Aim of the task:
A full, exact copy of the records below is the required answer.

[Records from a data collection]
[Start of Attachment]

Definition emit (ev : Call) : GLM unit := fun tr => (tt, tr ++ [ev]).

Declare Scope glm_scope.
Delimit Scope glm_scope with glm.
Notation "x <- c ;; k" := (bind c (fun x => k))
  (at level 61, c at next level, right associativity) : glm_scope.
Notation "c ;;; k" := (bind c (fun _ => k))
  (at level 61, right associativity) : glm_scope.

Section Calls.
Variable drv : Driver.

Definition glCreateShader (type : GLenum) : GLM GLuint :=
  fun tr => let id := create_shader drv tr type in
            (id, tr ++ [Ev_glCreateShader type id]).

Definition glShaderSource (shader : GLuint) (source : string) : GLM unit :=
  emit (Ev_glShaderSource shader source).

Definition glCompileShader (shader : GLuint) : GLM unit :=
  emit (Ev_glCompileShader shader).

(** [glGetShaderiv(shader, GL_COMPILE_STATUS, &success)]; [success] is the
    value the variable held before the call. *)
Definition glGetShaderiv (shader : GLuint) (success : GLint) : GLM GLint :=
  fun tr => (match compile_status drv tr shader with
             | Some v => v
             | None => success
             end, tr ++ [Ev_glGetShaderiv shader]).

(** [glGetShaderInfoLog(shader, bufSize, nullptr, &buf.front())]. *)
Definition glGetShaderInfoLog (shader : GLuint) (bufSize : nat) (buf : string)
  : GLM string :=
  fun tr => (match shader_info_log drv tr shader with
             | Some text => StdString.write_c_str text bufSize buf
             | None => buf
             end, tr ++ [Ev_glGetShaderInfoLog shader bufSize]).

Definition glDeleteShader (shader : GLuint) : GLM unit :=
  emit (Ev_glDeleteShader shader).

Definition glCreateProgram : GLM GLuint :=
  fun tr => let id := create_program drv tr in
            (id, tr ++ [Ev_glCreateProgram id]).

Definition glAttachShader (program shader : GLuint) : GLM unit :=
  emit (Ev_glAttachShader program shader).

Definition glLinkProgram (program : GLuint) : GLM unit :=
  emit (Ev_glLinkProgram program).

(** [glGetProgramiv(program, GL_LINK_STATUS, &success)]. *)
Definition glGetProgramiv (program : GLuint) (success : GLint) : GLM GLint :=
  fun tr => (match link_status drv tr program with
             | Some v => v
             | None => success
             end, tr ++ [Ev_glGetProgramiv program]).

Definition glGetProgramInfoLog (program : GLuint) (bufSize : nat) (buf : string)
  : GLM string :=
  fun tr => (match program_info_log drv tr program with
             | Some text => StdString.write_c_str text bufSize buf
             | None => buf
             end, tr ++ [Ev_glGetProgramInfoLog program bufSize]).

Definition glDeleteProgram (program : GLuint) : GLM unit :=
  emit (Ev_glDeleteProgram program).

Definition glUseProgram (program : GLuint) : GLM unit :=
  emit (Ev_glUseProgram program).

End Calls.

(** Shader names handed out by [glCreateShader] in a run of calls. *)
Fixpoint shaders_created (calls : list Call) : list GLuint :=
  match calls with
  | [] => []
  | Ev_glCreateShader _ id :: rest => id :: shaders_created rest
  | _ :: rest => shaders_created rest
  end.

(** Shader names passed to [glDeleteShader] in a run of calls. *)
Fixpoint shaders_deleted (calls : list Call) : list GLuint :=
  match calls with
  | [] => []
  | Ev_glDeleteShader id :: rest => id :: shaders_deleted rest
  | _ :: rest => shaders_deleted rest
  end.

[End of Attachment]

Answer section:
Definition emit (ev : Call) : GLM unit := fun tr => (tt, tr ++ [ev]).

Declare Scope glm_scope.
Delimit Scope glm_scope with glm.
Notation "x <- c ;; k" := (bind c (fun x => k))
  (at level 61, c at next level, right associativity) : glm_scope.
Notation "c ;;; k" := (bind c (fun _ => k))
  (at level 61, right associativity) : glm_scope.

Section Calls.
Variable drv : Driver.

Definition glCreateShader (type : GLenum) : GLM GLuint :=
  fun tr => let id := create_shader drv tr type in
            (id, tr ++ [Ev_glCreateShader type id]).

Definition glShaderSource (shader : GLuint) (source : string) : GLM unit :=
  emit (Ev_glShaderSource shader source).

Definition glCompileShader (shader : GLuint) : GLM unit :=
  emit (Ev_glCompileShader shader).

(** [glGetShaderiv(shader, GL_COMPILE_STATUS, &success)]; [success] is the
    value the variable held before the call. *)
Definition glGetShaderiv (shader : GLuint) (success : GLint) : GLM GLint :=
  fun tr => (match compile_status drv tr shader with
             | Some v => v
             | None => success
             end, tr ++ [Ev_glGetShaderiv shader]).

(** [glGetShaderInfoLog(shader, bufSize, nullptr, &buf.front())]. *)
Definition glGetShaderInfoLog (shader : GLuint) (bufSize : nat) (buf : string)
  : GLM string :=
  fun tr => (match shader_info_log drv tr shader with
             | Some text => StdString.write_c_str text bufSize buf
             | None => buf
             end, tr ++ [Ev_glGetShaderInfoLog shader bufSize]).

Definition glDeleteShader (shader : GLuint) : GLM unit :=
  emit (Ev_glDeleteShader shader).

Definition glCreateProgram : GLM GLuint :=
  fun tr => let id := create_program drv tr in
            (id, tr ++ [Ev_glCreateProgram id]).

Definition glAttachShader (program shader : GLuint) : GLM unit :=
  emit (Ev_glAttachShader program shader).

Definition glLinkProgram (program : GLuint) : GLM unit :=
  emit (Ev_glLinkProgram program).

(** [glGetProgramiv(program, GL_LINK_STATUS, &success)]. *)
Definition glGetProgramiv (program : GLuint) (success : GLint) : GLM GLint :=
  fun tr => (match link_status drv tr program with
             | Some v => v
             | None => success
             end, tr ++ [Ev_glGetProgramiv program]).

Definition glGetProgramInfoLog (program : GLuint) (bufSize : nat) (buf : string)
  : GLM string :=
  fun tr => (match program_info_log drv tr program with
             | Some text => StdString.write_c_str text bufSize buf
             | None => buf
             end, tr ++ [Ev_glGetProgramInfoLog program bufSize]).

Definition glDeleteProgram (program : GLuint) : GLM unit :=
  emit (Ev_glDeleteProgram program).

Definition glUseProgram (program : GLuint) : GLM unit :=
  emit (Ev_glUseProgram program).

End Calls.

(** Shader names handed out by [glCreateShader] in a run of calls. *)
Fixpoint shaders_created (calls : list Call) : list GLuint :=
  match calls with
  | [] => []
  | Ev_glCreateShader _ id :: rest => id :: shaders_created rest
  | _ :: rest => shaders_created rest
  end.

(** Shader names passed to [glDeleteShader] in a run of calls. *)
Fixpoint shaders_deleted (calls : list Call) : list GLuint :=
  match calls with
  | [] => []
  | Ev_glDeleteShader id :: rest => id :: shaders_deleted rest
  | _ :: rest => shaders_deleted rest
  end.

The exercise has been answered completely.